Outra área negligenciada na economia azul é a comunicação. Satélites não funcionam debaixo d’água. As baleias, no entanto, se comunicam a 3.000 km de distância. O desenvolvimento de tecnologias de comunicação submersas poderia gerar receitas maiores do que as da exploração de petróleo e gás, respondendo à crescente demanda por conectividade global.

Acabou de se realizar a COP29, com muitos debates sobre meio ambiente, mudanças climáticas, mercado de carbono, transição energética etc. Primeiramente, me corrija se estiver errada, mas minha percepção é de que a abordagem da economia azul fica mais tímida nesses grandes encontros que falam de desenvolvimento sustentável. Então, como a economia azul poderia contribuir para esses temas listados?

Você mencionou que a economia azul é um assunto pouco discutido e eu concordo plenamente. Isso é algo com o qual precisamos lidar. E é por isso que conferências como essa no Rio são tão importantes. Precisamos aproveitar oportunidades não exploradas. Não quero contribuir para mais mineração ou pesca, pois muito já foi dito. Precisamos melhorar o potencial da economia e ver novas oportunidades.

Bem, os mares são os únicos que produzem o oxigênio, 90% do oxigênio, e eles são os únicos que podem capturar mais e mais carbono. Então, se quisermos olhar para o debate de onde estão as oportunidades na discussão de desenvolvimento sustentável, é no mar.

Se plantarmos florestas marinhas, capturaremos muito mais carbono do que com florestas terrestres, pois no mar não há gravidade, o que torna a captura mais eficiente.

Olhando especificamente para o Brasil, com mais de 8 mil quilômetros de costa. Como vê o potencial de exploração dessa fonte e como avalia o desempenho do país quando se fala em economia azul? O que estamos fazendo bem e o que deveria melhorar?

Para o Brasil, com mais de 8 mil km de costa, há um enorme potencial. É lamentável que o foco esteja apenas na Amazônia. Embora a Amazônia receba grande parte da atenção internacional, o Brasil possui um imenso potencial econômico em suas costas. A regeneração de ecossistemas costeiros, como manguezais e florestas de algas, pode desempenhar um papel vital na captura de carbono. Essas florestas marinhas são mais eficientes do que as terrestres devido à ausência de gravidade, o que facilita a absorção de CO₂.

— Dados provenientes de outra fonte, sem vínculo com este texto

Lemma round_bound w trs universe :
  control_round w trs -> NoDup universe -> Forall (unique_within universe) trs ->
  N.to_nat RECLAIM_BATCH * (length trs - 1) <= length (beyond universe (control_cursor w)).
Proof.
  intros Hr Hu. induction Hr as [w tr w' Hd Hend|w tr w' trs Hd Hgo Hr IH]; intros Hall; [cbn; lia|].
  apply Forall_cons in Hall as [H Hall]. specialize (IH Hall).
  destruct (sweep_control_does _ _ _ Hd) as ([snap|e] & Hread & Hc); [|done]. cbv zeta in Hc. destruct Hc as [Hc _].
  destruct (H snap Hread) as [Hids Hin].
  destruct (Nat.eqb_spec (length (control_page snap (control_cursor w))) (N.to_nat RECLAIM_BATCH)) as [Hfull|]; [|done].
  destruct (last (control_page snap (control_cursor w))) as [x|] eqn:Hx; [|done].
  pose proof (full_page_progress universe snap (control_cursor w) x Hu Hids Hin Hx) as Hp.
  rewrite Hfull in Hp. rewrite Hc in IH.
  assert (1 <= length trs) by (destruct Hr; cbn; lia). cbn [length].
  replace (S (length trs) - 1) with (S (length trs - 1)) by lia. lia.
Qed.

(** C17: retention gets past instances it cannot retire.  In a round of sweeps over
    the control database, from the start of the table until a page is not full, the
    engine is asked to delete every instance that all sweeps of the round read as
    outdated, whatever it answers for the others and however the table changes in
    between; and a round over [n] outdated ids takes at most [n / 1000 + 1] sweeps. *)
Theorem control_retention_progress w trs universe :
  control_cursor w = None -> control_round w trs -> NoDup universe -> Forall (unique_within universe) trs ->
  (forall id, is_sub_orchestration id = false -> Forall (reads_outdated id) trs ->
   exists tr, tr ∈ trs /\ asked tr id) /\
  N.to_nat RECLAIM_BATCH * (length trs - 1) <= length universe.
Proof.
  intros Hw Hr Hu Hall. split.
  - intros id Hsub Hout. apply (round_asks w); [done| |done|done]. by rewrite Hw.
  - etransitivity; [by apply round_bound|]. apply length_filter.
Qed.
End Progress.

(** ** A concrete instance *)

#[local] Existing Instance sample_uuid.
#[local] Existing Instance sample_collation.
#[local] Existing Instance sample_collation_laws.

(** Two old instances, one of which the engine does not let go. *)
Definition sample_snapshot : instances_snapshot := {|
  rows := [mkRetention "0000000a" (Some "cancelled") (Some 5%Z) None;
           mkRetention "0000000b" (Some "completed") (Some 1%Z) (Some 7%Z);
           mkRetention "0000000c" (Some "running") (Some 2%Z) None];
  days_ago := fun _ => 1000%Z;
|}.
Definition sample_world : list event -> forall o, answer o := fun _ o =>
  match o with
  | ReadInstances _ => Ok sample_snapshot
  | DeleteRows _ ids => Ok (ids, 0%Z)
  | ReadProvider => Ok (mkProvider [] [] [] [])
  | DeleteInstance id => if String.eqb id "0000000a" then Err InstanceStillRunning else Ok tt
  | DeleteInstanceBulk _ _ _ => Ok 0%N
  | CancelInstance _ _ => Ok tt
  | SystemTime => Some 0%N
  | Connect _ => Err "unavailable"
  | DatabaseName _ => Ok None
  | OpenProbe _ => Ok tt
  | ReadProbe _ => Err "unavailable"
  | CloseProbe => Ok tt
  | DeleteRegistration _ _ _ => Ok tt
  | DeleteSubmissions _ => Ok tt
  | Elapsed => false
  end.

Lemma sample_ids_unique : NoDup (map rr_id (rows sample_snapshot)).
Proof. apply NoDup_ListNoDup. repeat constructor; simpl; intuition discriminate. Qed.

Lemma retention_queries_agree_witness :
  select_expired_instance_ids_tx sample_snapshot 30 1 (Some "00000000") 10 = ["0000000a"; "0000000b"] /\
  select_expired_instance_ids_tx sample_snapshot 30 1 (Some "00000000") 10 =
    map c_id (origin_retention_candidates sample_snapshot 30 (Some "00000000") 1 10).
Proof.
  split; [vm_compute; reflexivity|].
  apply (retention_queries_agree sample_snapshot sample_ids_unique 30 1 (Some "00000000") 10).
Defined.

Definition sample_sweep : list event := snd (eval sample_world [] (sweep_control 30) worker_start).

Lemma control_retention_progress_witness :
  control_round 30 worker_start [sample_sweep] /\
  exists tr, tr ∈ [sample_sweep] /\ asked tr "0000000b".
Proof.
  assert (Hr : control_round 30 worker_start [sample_sweep]).
  { destruct (eval_does sample_world [] (sweep_control 30) worker_start) as (tr & E & H).
    apply (round_ends 30 _ _ (snd (fst (eval sample_world [] (sweep_control 30) worker_start))));
      [|vm_compute; reflexivity].
    replace sample_sweep with tr; [exact H|]. unfold sample_sweep. rewrite E. reflexivity. }
  split; [exact Hr|].
  assert (Hread : read_of sample_sweep = Some (Ok sample_snapshot)) by (vm_compute; reflexivity).
  assert (Hout : forall id, outdated sample_snapshot 30 TERMINAL_INSTANCE_MAX_KEEP id <-> id ∈ ["0000000a"; "0000000b"]).
  { intros id. rewrite <- expired_outdated.
    replace (expired_ids sample_snapshot 30 TERMINAL_INSTANCE_MAX_KEEP) with ["0000000b"; "0000000a"]
      by (vm_compute; reflexivity). set_solver. }
  destruct (control_retention_progress 30 worker_start [sample_sweep] ["0000000a"; "0000000b"]) as [H _].
  - reflexivity.
  - exact Hr.
  - apply NoDup_ListNoDup. repeat constructor; simpl; intuition discriminate.
  - apply Forall_singleton. intros snap Hs. rewrite Hread in Hs. injection Hs as <-.
    split; [exact sample_ids_unique|]. intros id. apply Hout.
  - apply H; [vm_compute; reflexivity|]. apply Forall_singleton. exists sample_snapshot.
    split; [exact Hread|]. apply Hout. set_solver.
Defined.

Precisamos mudar o foco da exploração terrestre para o mar, aliviando o estresse sobre o solo e aproveitando os recursos marítimos.

O Brasil está apenas começando a descobrir a economia azul. Não há dados suficientes, e sem dados, não podemos criar estratégias. Precisamos mudar nossa mentalidade e coletar novas informações. Se não conhecemos o potencial do DNA marinho, por exemplo, não podemos explorar essa oportunidade.

Qual o maior desafio hoje na exploração da economia azul?

O maior desafio é a mentalidade e a coleta de dados. Precisamos criar novas formas de capturar informações. Espero que eventos como este tragam surpresas positivas e mostrem que há mais oportunidades do que imaginamos. Precisamos identificar boas notícias e oportunidades que ainda não vimos.